El ahorro energético y las ventanas son dos conceptos que van estrechamente ligados ya que estos elementos de cerramiento son considerados de los puntos más débiles, en cuanto a comportamiento térmico se refiere, que encontramos en una edificación. ¿Sabes qué tener en cuenta para elegir ventanas para ahorrar energía?

Las ventanas, como elemento primitivo, tienen como objetivo proporcionar la mayor iluminación con luz natural. Esta meta puede verse enfrentada con la labor de aislamiento térmico, ya que en verano los rayos solares aportan un recalentamiento interior y, en invierno, los huecos de ventanas son propicios a pérdidas de calor. Ambas situaciones crean un desequilibrio del confort térmico interior de una vivienda.
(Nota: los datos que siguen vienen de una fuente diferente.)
(* ===== verification/Text.v ===== *)
(** * Text

    Rust's [str] and [String] as lists of Unicode scalar values, with the
    standard-library operations the device identity code uses: trimming,
    ASCII case mapping, prefix and separator search, and hexadecimal parsing
    and printing. *)
From Stdlib Require Import ZArith Lia String Ascii.
From stdpp Require Import base list numbers option.
From S2P Require Import Prelude.

#[local] Open Scope Z_scope.

Abbreviation text := (list Z).

(** An ASCII literal. *)
Fixpoint txt (s : string) : text :=
  match s with
  | EmptyString => []
  | String a s' => Z.of_nat (nat_of_ascii a) :: txt s'
  end.

(** [char::is_whitespace]: the Unicode White_Space property. *)
Definition is_whitespace (c : Z) : bool :=
  ((9 <=? c) && (c <=? 13)) || (c =? 32) || (c =? 133) || (c =? 160) || (c =? 5760)
  || ((8192 <=? c) && (c <=? 8202)) || (c =? 8232) || (c =? 8233) || (c =? 8239)
  || (c =? 8287) || (c =? 12288).

Definition is_ascii_digit (c : Z) : bool := (48 <=? c) && (c <=? 57).
Definition is_ascii_uppercase (c : Z) : bool := (65 <=? c) && (c <=? 90).
Definition is_ascii_lowercase (c : Z) : bool := (97 <=? c) && (c <=? 122).
Definition is_ascii_alphanumeric (c : Z) : bool :=
  is_ascii_digit c || is_ascii_uppercase c || is_ascii_lowercase c.
Definition ascii_lower (c : Z) : Z := if is_ascii_uppercase c then c + 32 else c.
Definition to_ascii_lowercase (s : text) : text := map ascii_lower s.

(** [str::eq_ignore_ascii_case]. *)
Definition eq_ignore_ascii_case (a b : text) : bool :=
  bool_decide (to_ascii_lowercase a = to_ascii_lowercase b).

(** [str::len]: the length in UTF-8. *)
Definition utf8_width (c : Z) : Z :=
  if c <? 128 then 1 else if c <? 2048 then 2 else if c <? 65536 then 3 else 4.
Definition utf8_len (s : text) : Z := foldr (fun c n => utf8_width c + n) 0 s.

Fixpoint trim_start (f : Z -> bool) (s : text) : text :=
  match s with
  | [] => []
  | c :: s' => if f c then trim_start f s' else s
  end.
Definition trim_end (f : Z -> bool) (s : text) : text := rev (trim_start f (rev s)).
Definition trim_matches (f : Z -> bool) (s : text) : text := trim_end f (trim_start f s).
Definition trim (s : text) : text := trim_matches is_whitespace s.

(** [str::strip_prefix]. *)
Fixpoint strip_prefix (p s : text) : option text :=
  match p, s with
  | [], _ => Some s
  | a :: p', b :: s' => if a =? b then strip_prefix p' s' else None
  | _ :: _, [] => None
  end.

(** [str::split_once] and [str::rsplit_once] on a character. *)
Fixpoint split_once (c : Z) (s : text) : option (text * text) :=
  match s with
  | [] => None
  | x :: s' => if x =? c then Some ([], s')
               else match split_once c s' with
                    | Some (a, b) => Some (x :: a, b)
                    | None => None
                    end
  end.
Definition rsplit_once (c : Z) (s : text) : option (text * text) :=
  match split_once c (rev s) with
  | Some (a, b) => Some (rev b, rev a)
  | None => None
  end.

(** [u16::from_str_radix(s, 16)]: an optional leading plus sign, then at least
    one hexadecimal digit, in range. *)
Definition hex_digit (c : Z) : option Z :=
  if is_ascii_digit c then Some (c - 48)
  else if (97 <=? c) && (c <=? 102) then Some (c - 87)
  else if (65 <=? c) && (c <=? 70) then Some (c - 55)
  else None.
Fixpoint hex_value (acc : Z) (s : text) : option Z :=
  match s with
  | [] => Some acc
  | c :: s' => match hex_digit c with
               | Some d => let acc' := acc * 16 + d in
                           if U16_MAX <? acc' then None else hex_value acc' s'
               | None => None
               end
  end.
Definition u16_from_hex (s : text) : option Z :=
  let s := match s with
           | c :: s' => if (c =? 43) && negb (bool_decide (s' = [])) then s' else s
           | [] => s
           end in
  match s with
  | [] => None
  | _ => hex_value 0 s
  end.

(** [{:04x}] and the like: [width] digits at least, of a number below 16^4. *)
Definition hex_char (upper : bool) (d : Z) : Z :=
  if d <? 10 then d + 48 else if upper then d + 55 else d + 87.
Fixpoint hex_digits (fuel : nat) (upper : bool) (x : Z) : text :=
  match fuel with
  | O => []
  | S f => (if x <? 16 then [] else hex_digits f upper (x / 16)) ++ [hex_char upper (x mod 16)]
  end.
Definition hex_pad (width : nat) (upper : bool) (x : Z) : text :=
  let ds := hex_digits 16 upper x in
  replicate (width - length ds) 48 ++ ds.

(** [Vec<String>::sort]: strings compare by code points, lexicographically. *)
Fixpoint text_leb (a b : text) : bool :=
  match a, b with
  | [], _ => true
  | _, [] => false
  | x :: a, y :: b => (x <? y) || ((x =? y) && text_leb a b)
  end.
Fixpoint insert_text (s : text) (ss : list text) : list text :=
  match ss with
  | [] => [s]
  | x :: ss => if text_leb s x then s :: x :: ss else x :: insert_text s ss
  end.
Definition sort_texts (ss : list text) : list text := foldr insert_text [] ss.

(** ** Lemmas *)

Lemma strip_prefix_app p s : strip_prefix p (p ++ s) = Some s.
Proof. induction p as [|a p IH]; simpl; [done|]. by rewrite Z.eqb_refl. Qed.

Lemma strip_prefix_Some p s r : strip_prefix p s = Some r -> s = p ++ r.
Proof.
  revert s. induction p as [|a p IH]; intros s; simpl; [by intros [= ->]|].
  destruct s as [|b s]; [done|]. destruct (Z.eqb_spec a b) as [->|]; [|done].
  intros H. by rewrite (IH _ H).
Qed.

Lemma split_once_app c a b : ~ In c a -> split_once c (a ++ c :: b) = Some (a, b).
Proof.
  induction a as [|x a IH]; intros Hc; simpl; [by rewrite Z.eqb_refl|].
  destruct (Z.eqb_spec x c) as [->|]; [destruct Hc; by left|].
  rewrite IH; [done|]. intros ?. apply Hc. by right.
Qed.

Lemma rsplit_once_app c a b : ~ In c b -> rsplit_once c (a ++ c :: b) = Some (a, b).
Proof.
  intros Hc. unfold rsplit_once. rewrite rev_app_distr. simpl. rewrite <- app_assoc. simpl.
  rewrite split_once_app by (by rewrite <- in_rev). by rewrite !rev_involutive.
Qed.

Lemma trim_start_spec f s :
  exists p, s = p ++ trim_start f s /\ Forall (fun c => f c = true) p
    /\ forall c s', trim_start f s = c :: s' -> f c = false.
Proof.
  induction s as [|c s (p & E & Hp & Hh)]; simpl.
  - exists []. by repeat split.
  - destruct (f c) eqn:Ec.
    + exists (c :: p). split; [by rewrite E at 1|]. split; [by constructor|done].
    + exists []. repeat split; [constructor|]. by intros ? ? [= <- <-].
Qed.

Lemma trim_start_id f c s : f c = false -> trim_start f (c :: s) = c :: s.
Proof. intros H. simpl. by rewrite H. Qed.

Lemma trim_start_no_change f s :
  (forall c s', s = c :: s' -> f c = false) -> trim_start f s = s.
Proof. destruct s as [|c s]; intros H; simpl; [done|]. by rewrite (H c s). Qed.

(** The two ends of a trimmed text. *)
Lemma trim_matches_ends f s :
  let t := trim_matches f s in
  (forall c t', t = c :: t' -> f c = false) /\ (forall c t', t = t' ++ [c] -> f c = false).
Proof.
  unfold trim_matches, trim_end. set (u := trim_start f s).
  destruct (trim_start_spec f s) as (p & _ & _ & Hu). fold u in Hu.
  destruct (trim_start_spec f (rev u)) as (q & E & Hq & Hv). set (v := trim_start f (rev u)) in *.
  split.
  - intros c t' Et. assert (Eu : u = rev v ++ rev q) by (by rewrite <- rev_app_distr, <- E, rev_involutive).
    rewrite Et in Eu. by eapply Hu.
  - intros c t' Et. apply (f_equal (@rev Z)) in Et. rewrite rev_involutive, rev_app_distr in Et.
    exact (Hv _ _ Et).
Qed.

Lemma trim_matches_id f s :
  (forall c t', s = c :: t' -> f c = false) -> (forall c t', s = t' ++ [c] -> f c = false) ->
  trim_matches f s = s.
Proof.
  intros H1 H2. unfold trim_matches, trim_end. rewrite (trim_start_no_change f s H1).
  rewrite trim_start_no_change; [apply rev_involutive|]. intros c t' E.
  apply (H2 c (rev t')). apply (f_equal (@rev Z)) in E. rewrite rev_involutive in E. exact E.
Qed.

(** Trimming keeps a contiguous part. *)
Lemma trim_matches_infix f s : exists p q, s = p ++ trim_matches f s ++ q
  /\ Forall (fun c => f c = true) p /\ Forall (fun c => f c = true) q.
Proof.
  unfold trim_matches, trim_end. destruct (trim_start_spec f s) as (p & E & Hp & _).
  destruct (trim_start_spec f (rev (trim_start f s))) as (q & E2 & Hq & _).
  exists p, (rev q). split; [|split; [done|by apply Forall_rev]].
  rewrite <- rev_app_distr, <- E2, rev_involutive. done.
Qed.
Definition put_metadata (id : DeviceId) (md : gmap text text) (r : Registry) : Registry :=
  if bool_decide (md = ∅) then r else set_metadata (<[id := md]> (metadata_by_id r)) r.
(** A rediscovered device as the registry will hold it: canonical id, resolved shape, the
    name the driver gave, then the user's. *)
Definition observe (id : DeviceId) (i : DeviceInfo) (b : DiscoveryConnectBehavior) (t : TrackedDevice)
    : TrackedDevice :=
  let i := preserve_resolved_device_shape (t_info t) (with_info_id id i) in
  {| t_info := apply_user_settings_to_info (user_settings t) i; observed_name := info_name i;
     t_state := t_state t; connect_behavior := b; user_settings := user_settings t;
     revision := revision t |}.

Definition rediscover (id : DeviceId) (t : TrackedDevice) (fp : text) (i : DeviceInfo)
    (md : gmap text text) (b : DiscoveryConnectBehavior) (claim : option PortableIdentityClaim)
    (r : Registry) : Registry :=
  let t' := observe id i b t in
  let entry_changed := negb (t_info t ==! t_info t')
                       || negb (bool_decide (observed_name t = observed_name t'))
                       || negb (bool_decide (connect_behavior t = b)) in
  let fingerprint_changed := negb (bool_decide (id_to_fingerprint r !! id = Some fp)) in
  let metadata_changed := negb (bool_decide (md = ∅))
                          && negb (bool_decide (metadata_by_id r !! id = Some md)) in
  let claim_changed := match claim with
                       | Some c => negb (bool_decide (claims_by_id r !! id = Some c))
                       | None => false
                       end in
  if entry_changed || fingerprint_changed || metadata_changed || claim_changed
  then
    let r := put_device id (bump_device_revision t') r in
    let r := set_index (fingerprints r) (<[id := fp]> (id_to_fingerprint r)) r in
    bump_generation (store_portable_claim id claim (put_metadata id md r))
  else r.

(** The id the loop over [DeviceId::new()] settles on; [fresh] are the ids it draws, and
    [None] means that none of them was free. *)
Fixpoint pick_id (ds : gmap DeviceId TrackedDevice) (id : DeviceId) (fresh : list DeviceId)
    : option DeviceId :=
  if bool_decide (is_Some (ds !! id))
  then match fresh with
       | [] => None
       | id :: fresh => pick_id ds id fresh
       end
  else Some id.
Definition add_new (fresh : list DeviceId) (i : DeviceInfo) (fp : text) (md : gmap text text)
    (b : DiscoveryConnectBehavior) (claim : option PortableIdentityClaim) (r : Registry)
    : option (Registry * DeviceId) :=
  id ← pick_id (devices r) (info_id i) fresh;
  let t := {| t_info := with_info_id id i; observed_name := info_name i; t_state := Known;
              connect_behavior := b; user_settings := default_user_settings; revision := 0 |} in
  let r := set_index (<[fp := id]> (fingerprints r)) (<[id := fp]> (id_to_fingerprint r)) r in
  let r := put_device id t (put_metadata id md r) in
  Some (bump_generation (store_portable_claim id claim r), id).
“Desmontar” ventanas para ahorrar energía

Para evitar esta situación, y que las labores de iluminación y aislamiento sean compatibles, es necesario “desmontar” la ventana en sus dos componentes, carpintería y vidrio, y sustituirlos por otros que tengan la calidad adecuada para garantizar un buen comportamiento térmico.

Las actuaciones que podemos realizar para mejorar las ventanas son sustitución del vidrio, sustitución del vidrio y carpintería, instalación de una segunda ventana. Estas modificaciones de los huecos implicarán una mejora energética para la edificación, un ahorro en el consumo en todas las épocas del año y una mejora del confort térmico interior.
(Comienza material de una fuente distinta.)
(* ===== verification/RegistryContracts.v ===== *)
(** * Rediscovery and counters

    Adding a device that is already there, in the same words, changes nothing; whatever
    does change something moves the counters its readers watch. *)
From Stdlib Require Import ZArith Lia String.
From Stdlib Require Import Floats.SpecFloat.
From stdpp Require Import base list numbers option gmap.
From S2P Require Import Prelude Duration Text PartialEq SpatialTypes DeviceTypes PortableIdentity Registry RegistryOps RegistryProofs.

#[local] Open Scope Z_scope.
#[local] Open Scope hc_scope.

(** ** Rediscovery *)

Lemma shape_apply s i : has_shape (apply_user_settings_to_info s i) = has_shape i.
Proof. unfold apply_user_settings_to_info. by destruct (user_name s). Qed.
(** The shape that survives one rediscovery survives the next. *)
Lemma preserve_idempotent s e i :
  preserve_resolved_device_shape (apply_user_settings_to_info s (preserve_resolved_device_shape e i)) i
  = preserve_resolved_device_shape e i.
Proof.
  unfold preserve_resolved_device_shape at 1 3. rewrite shape_apply.
  destruct (has_shape i) eqn:Ei, (has_shape e) eqn:Ee; cbn; try done;
    unfold preserve_resolved_device_shape; rewrite Ei, Ee; cbn; [|by rewrite Ei].
  replace (has_shape (with_shape (info_segments e) (info_capabilities e) i)) with (has_shape e) by done.
  rewrite Ee. cbn. unfold apply_user_settings_to_info. by destruct (user_name s).
Qed.
Lemma shape_name e i : info_name (preserve_resolved_device_shape e i) = info_name i.
Proof. unfold preserve_resolved_device_shape. by case_match. Qed.
Lemma observe_idempotent id i b t :
  t_info (observe id i b (bump_device_revision (observe id i b t))) = t_info (observe id i b t).
Proof. cbn. by rewrite preserve_idempotent. Qed.

Lemma distinct_irrefl e : proves_distinct_from e e = false.
Proof. destruct e; cbn; by rewrite ?bool_decide_eq_true_2. Qed.

(** The key of a claim is quarantined, and the device files under its own fingerprint; or
    it is pinned to the fingerprint the device files under. *)
Definition settled (fp : text) (claim : option PortableIdentityClaim) (r : Registry) (fp1 : text) : Prop :=
  match claim with
  | None => fp1 = fp
  | Some c =>
      (claim_key c ∈ quarantined_keys r /\ fp1 = fp)
      \/ ((claim_key c ∉ quarantined_keys r) /\ portable_key_pins r !! claim_key c = Some fp1)
  end.
Lemma resolve_settles fp claim r r1 fp1 :
  resolve_portable_fingerprint fp claim r = (r1, fp1) -> settled fp claim r1 fp1.
Proof.
  unfold resolve_portable_fingerprint, settled. destruct claim as [c|]; [|by intros [= _ <-]].
  case_bool_decide as Eq; [intros [= <- <-]; by left|].
  destruct (portable_key_pins r !! claim_key c) as [pinned|] eqn:Ep.
  - case_bool_decide as E; [intros [= <- <-]; subst; by right|].
    destruct (holder_present_claim pinned r) as [[h held]|]; [case_match|]; intros [= <- <-];
      [left; split; [cbn; set_solver|done]|by right..].
  - intros [= <- <-]. right. split; [done|]. cbn. apply lookup_insert_eq.
Qed.
Lemma settled_store fp claim r fp1 id : settled fp claim r fp1 -> settled fp claim (store_portable_claim id claim r) fp1.
Proof.
  destruct claim as [c|]; [|done]. cbn. intros [[? ?]|[Hq Hp]]; [by left|right]. split; [done|].
  rewrite (bool_decide_eq_false_2 (claim_key c ∈ _)) by done. cbn.
  assert (Hp' : (match claims_by_id r !! id with
                | Some previous => if bool_decide (claim_key previous = claim_key c) then portable_key_pins r
                                   else base.delete (claim_key previous) (portable_key_pins r)
                | None => portable_key_pins r
                end) !! claim_key c = Some fp1).
  { destruct (claims_by_id r !! id); [|done]. case_bool_decide; [done|]. by rewrite lookup_delete_ne. }
  rewrite Hp'. by rewrite bool_decide_eq_true_2.
Qed.

(** Rediscovering the entry changes nothing the registry compares. *)
Definition quiet (id : DeviceId) (i : DeviceInfo) (b : DiscoveryConnectBehavior) (t : TrackedDevice) : Prop :=
  (t_info t ==! t_info (observe id i b t)) = true /\ observed_name t = info_name i
  /\ connect_behavior t = b.
Record filed (fp : text) (i : DeviceInfo) (md : gmap text text) (b : DiscoveryConnectBehavior)
    (claim : option PortableIdentityClaim) (id : DeviceId) (r : Registry) : Prop := {
  filed_under : exists fp1, fingerprints r !! fp1 = Some id /\ id_to_fingerprint r !! id = Some fp1
                            /\ settled fp claim r fp1;
  filed_device : exists t, devices r !! id = Some t /\ quiet id i b t;
  filed_metadata : md <> ∅ -> metadata_by_id r !! id = Some md;
  filed_claim : forall c, claim = Some c -> claims_by_id r !! id = Some c;
}.

Lemma resolve_settled fp claim r fp1 id :
  settled fp claim r fp1 -> fingerprints r !! fp1 = Some id ->
  (forall c, claim = Some c -> claims_by_id r !! id = Some c) ->
  resolve_portable_fingerprint fp claim r = (r, fp1).
Proof.
  unfold settled, resolve_portable_fingerprint. destruct claim as [c|]; [|by intros ->].
  intros [[Hq ->]|[Hq Hp]] Hf Hc; [by rewrite bool_decide_eq_true_2|].
  rewrite bool_decide_eq_false_2 by done. rewrite Hp. case_bool_decide; [by subst|].
  unfold holder_present_claim. rewrite Hf. cbn. destruct (devices r !! id) as [t|]; [|done]. cbn.
  destruct (is_renderable (t_state t)); [|done]. rewrite (Hc c eq_refl). cbn.
  by rewrite distinct_irrefl.
Qed.
Lemma filed_again fresh fp i md b claim id r :
  filed fp i md b claim id r -> add_entry fresh i fp md b claim r = Some (r, id).
Proof.
  intros [(fp1 & Hf & Hi & Hs) (t & Ht & Hq1 & Hq2 & Hq3) Hm Hc]. unfold add_entry.
  rewrite (resolve_settled _ _ _ _ _ Hs Hf Hc), Hf, Ht. unfold rediscover. cbv zeta.
  rewrite Hq1, (bool_decide_eq_true_2 (connect_behavior t = b)) by done.
  rewrite (bool_decide_eq_true_2 (observed_name t = _)) by (cbn; by rewrite shape_name).
  rewrite (bool_decide_eq_true_2 (id_to_fingerprint r !! id = _)) by done. cbn.
  assert (E1 : negb (bool_decide (md = ∅)) && negb (bool_decide (metadata_by_id r !! id = Some md)) = false).
  { case_bool_decide; [done|]. by rewrite bool_decide_eq_true_2 by auto. }
  rewrite E1. destruct claim as [c|]; [|done].
  by rewrite bool_decide_eq_true_2 by auto.
Qed.

(** Every way in files the device. *)
Lemma filed_intro fp i md b claim id r t fp1 :
  devices r !! id = Some t -> quiet id i b t ->
  fingerprints r !! fp1 = Some id -> id_to_fingerprint r !! id = Some fp1 -> settled fp claim r fp1 ->
  (md <> ∅ -> metadata_by_id r !! id = Some md) ->
  filed fp i md b claim id (bump_generation (store_portable_claim id claim r)).
Proof.
  intros Ht Hq Hf Hi Hs Hm.
  assert (Hs' : settled fp claim (store_portable_claim id claim r) fp1) by by apply settled_store.
  destruct claim as [c|]; split; cbn; eauto; try done.
  intros c' [= ->]. apply lookup_insert_eq.
Qed.
(** The description holds no NaN. *)
Definition self_equal (i : DeviceInfo) : Prop := (i ==! i) = true.
Lemma quiet_observe id i b t :
  self_equal (t_info (observe id i b t)) -> quiet id i b (bump_device_revision (observe id i b t)).
Proof.
  intros Hs. repeat split; cbn; [|by rewrite shape_name].
  rewrite preserve_idempotent. apply Hs.
Qed.
Lemma metadata_put id md r : md <> ∅ -> metadata_by_id (put_metadata id md r) !! id = Some md.
Proof.
  intros H. unfold put_metadata. rewrite bool_decide_eq_false_2 by done. cbn. apply lookup_insert_eq.
Qed.
Lemma settled_put_metadata fp claim fp1 id md r :
  settled fp claim r fp1 -> settled fp claim (put_metadata id md r) fp1.
Proof. unfold put_metadata. by case_bool_decide; destruct claim. Qed.
Lemma put_metadata_index id md r :
  fingerprints (put_metadata id md r) = fingerprints r
  /\ id_to_fingerprint (put_metadata id md r) = id_to_fingerprint r.
Proof. unfold put_metadata. by case_bool_decide. Qed.
Definition described (id : DeviceId) (r : Registry) : Prop :=
  forall t, devices r !! id = Some t -> self_equal (t_info t).

Lemma rediscover_filed id t fp i md b claim r fp1 :
  devices r !! id = Some t -> fingerprints r !! fp1 = Some id -> id_to_fingerprint r !! id = Some fp1 ->
  settled fp claim r fp1 -> described id (rediscover id t fp1 i md b claim r) ->
  filed fp i md b claim id (rediscover id t fp1 i md b claim r).
Proof.
  intros Ht Hf Hi Hs. unfold rediscover. cbv zeta.
  match goal with |- context [if ?c then _ else r] => destruct c eqn:Ec end.
  - intros Hd. assert (Hd' := Hd (bump_device_revision (observe id i b t))). revert Hd'.
    cbn. rewrite devices_store. cbn. rewrite devices_put_metadata. cbn. rewrite lookup_insert_eq.
    intros Hd'. specialize (Hd' eq_refl).
    apply (filed_intro fp i md b claim id _ (bump_device_revision (observe id i b t)) fp1).
    + rewrite devices_put_metadata. cbn. apply lookup_insert_eq.
    + by apply quiet_observe.
    + by rewrite (proj1 (put_metadata_index _ _ _)).
    + rewrite (proj2 (put_metadata_index _ _ _)). cbn. apply lookup_insert_eq.
    + by apply settled_put_metadata.
    + apply metadata_put.
  - intros _. rewrite !orb_false_iff, !andb_false_iff, !negb_false_iff in Ec.
    destruct Ec as [[[[[E1 E2%bool_decide_eq_true] E3%bool_decide_eq_true] E4] E5] E6].
    split; [by eauto|exists t; split; [done|]; split; [done|]; split; [|done]| |].
    + rewrite E2. cbn. by rewrite shape_name.
    + intros Hmd. destruct E5 as [E5|E5]; [by apply bool_decide_eq_true in E5|by apply bool_decide_eq_true in E5].
    + intros c ->. by apply negb_false_iff, bool_decide_eq_true in E6.
Qed.

(** A device put under a fingerprint of its own. *)
Lemma put_filed fp i md b claim id r t fp1 :
  fingerprints r !! fp1 = Some id -> id_to_fingerprint r !! id = Some fp1 -> settled fp claim r fp1 ->
  quiet id i b t ->
  filed fp i md b claim id
    (bump_generation (store_portable_claim id claim (put_metadata id md (put_device id t r)))).
Proof.
  intros Hf Hi Hs Hq. apply (filed_intro _ _ _ _ _ _ _ t fp1); [|done|..].
  - rewrite devices_put_metadata. apply lookup_insert_eq.
  - by rewrite (proj1 (put_metadata_index _ _ _)).
  - by rewrite (proj2 (put_metadata_index _ _ _)).
  - by apply settled_put_metadata.
  - apply metadata_put.
Qed.
Lemma stored_device id claim md t r :
  devices (bump_generation (store_portable_claim id claim (put_metadata id md (put_device id t r)))) !! id
  = Some t.
Proof. cbn. rewrite devices_store, devices_put_metadata. apply lookup_insert_eq. Qed.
¿Cuánto ahorro se consigue?

Se estima un ahorro energético de entre un 10% y un 25% referido a los consumos de calefacción y refrigeración, gracias a una rehabilitación energética enfocada en la mejora de ventanas.

Este ahorro dependerá de la calidad y las prestaciones del vidrio (tipo, espesor del vidrio, espesor de la cámara), de la carpintería (material, permeabilidad) y del aislamiento de la cámara de aire.
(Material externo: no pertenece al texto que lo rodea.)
(* ===== verification/RegistryIdentity.v ===== *)
(** * Portable identity at work

    A claimed device keeps its identity when it moves to another port; two units that
    provably share one key are kept apart from then on; re-binding and output settings
    touch what they name. *)
From Stdlib Require Import ZArith Lia String.
From Stdlib Require Import Floats.SpecFloat.
From stdpp Require Import base list numbers option gmap.
From S2P Require Import Prelude Duration Text PartialEq SpatialTypes DeviceTypes PortableIdentity Registry RegistryOps RegistryProofs.

#[local] Open Scope Z_scope.
#[local] Open Scope hc_scope.

(** ** Moving a claimed device *)

Lemma resolve_to_pin fp c pinned id r :
  claim_key c ∉ quarantined_keys r -> portable_key_pins r !! claim_key c = Some pinned ->
  fingerprints r !! pinned = Some id ->
  (forall t held, devices r !! id = Some t -> is_renderable (t_state t) = true ->
     claims_by_id r !! id = Some held -> proves_distinct_from (evidence held) (evidence c) = false) ->
  resolve_portable_fingerprint fp (Some c) r = (r, pinned).
Proof.
  intros Hq Hp Hf Hd. unfold resolve_portable_fingerprint, holder_present_claim.
  rewrite bool_decide_eq_false_2, Hp by done. case_bool_decide; [by subst|]. rewrite Hf. cbn.
  destruct (devices r !! id) as [t|] eqn:Ht; [|done]. cbn.
  destruct (is_renderable (t_state t)) eqn:Es; [|done].
  destruct (claims_by_id r !! id) as [held|] eqn:Ec; [|done]. cbn. by rewrite (Hd t held).
Qed.
Lemma stored_index id claim r :
  devices (bump_generation (store_portable_claim id claim r)) = devices r
  /\ fingerprints (bump_generation (store_portable_claim id claim r)) = fingerprints r
  /\ id_to_fingerprint (bump_generation (store_portable_claim id claim r)) = id_to_fingerprint r.
Proof. by destruct claim. Qed.
Lemma rediscover_keeps id t fp i md b claim r :
  devices r !! id = Some t -> id_to_fingerprint r !! id = Some fp ->
  let r' := rediscover id t fp i md b claim r in
  dom (devices r') = dom (devices r)
  /\ fingerprints r' = fingerprints r /\ id_to_fingerprint r' = id_to_fingerprint r
  /\ exists t', devices r' !! id = Some t' /\ t_state t' = t_state t
                /\ user_settings t' = user_settings t.
Proof.
  intros Ht Hi. unfold rediscover. cbv zeta. case_match; [|by eauto 7].
  destruct (stored_index id claim (put_metadata id md (set_index
    (fingerprints (put_device id (bump_device_revision (observe id i b t)) r))
    (<[id := fp]> (id_to_fingerprint (put_device id (bump_device_revision (observe id i b t)) r)))
    (put_device id (bump_device_revision (observe id i b t)) r)))) as (-> & -> & ->).
  rewrite devices_put_metadata. unfold put_metadata. repeat split.
  - cbn. rewrite dom_insert_L. apply elem_of_dom_2 in Ht. set_solver.
  - by destruct (bool_decide (md = ∅)).
  - destruct (bool_decide (md = ∅)); cbn; by apply insert_id.
  - eexists. cbn. by rewrite lookup_insert_eq.
Qed.
Lemma store_pins id c r :
  (portable_key_pins (store_portable_claim id (Some c) r)) !! claim_key c
  = if bool_decide (claim_key c ∈ quarantined_keys r)
       || bool_decide (is_Some (portable_key_pins r !! claim_key c))
    then portable_key_pins r !! claim_key c else id_to_fingerprint r !! id.
Proof.
  unfold store_portable_claim. cbn -[base.delete].
  set (pins := match claims_by_id r !! id with Some _ => _ | None => _ end).
  assert (E : pins !! claim_key c = portable_key_pins r !! claim_key c).
  { unfold pins. destruct (claims_by_id r !! id); [|done]. case_bool_decide; [done|].
    by rewrite lookup_delete_ne. }
  rewrite E. case_match; [done|]. destruct (id_to_fingerprint r !! id) as [fp|].
  - by rewrite lookup_insert_eq.
  - rewrite E. destruct (portable_key_pins r !! claim_key c) eqn:Ep; [|done].
    rewrite (bool_decide_eq_true_2 (is_Some _)) in * by eauto. by rewrite orb_true_r in *.
Qed.
Lemma rediscover_pin id t fp i md b c r :
  portable_key_pins r !! claim_key c = Some fp ->
  portable_key_pins (rediscover id t fp i md b (Some c) r) !! claim_key c = Some fp.
Proof.
  intros Hp. unfold rediscover. cbv zeta. case_match; [|done].
  set (r1 := put_metadata _ _ _).
  assert (E : portable_key_pins r1 = portable_key_pins r)
    by (unfold r1, put_metadata; by destruct (bool_decide (md = ∅))).
  etransitivity; [apply (store_pins id c r1)|]. rewrite E, Hp.
  by rewrite (bool_decide_eq_true_2 (is_Some _)), orb_true_r by eauto.
Qed.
Las aproximaciones porcentuales se mueven en un abanico numérico tan dispar porque no sólo influyen los materiales de las ventanas para ahorrar energía, también la situación geográfica del edificio, la tipología constructiva, la edificación en sí,.. Por ello, para conseguir el máximo ahorro energético debemos pensar de forma global en todos estos aspectos y sopesar las necesidades particulares de nuestras ventanas.

¿Deben ser las ventanas el primer paso de una rehabilitación energética?

Sí, deben serlo. Cambiar las ventanas es el método con mayor impacto final en el consumo energético con respecto a la inversión económica del mismo. Es un hecho que desde las Administraciones Públicas han contrastado y por ello ofrecen de forma periódica ayudas tipo Plan Renove de Ventanas para ahorrar energía para incitar y concienciar a los usuarios de los beneficios de las potenciales mejoras energéticas.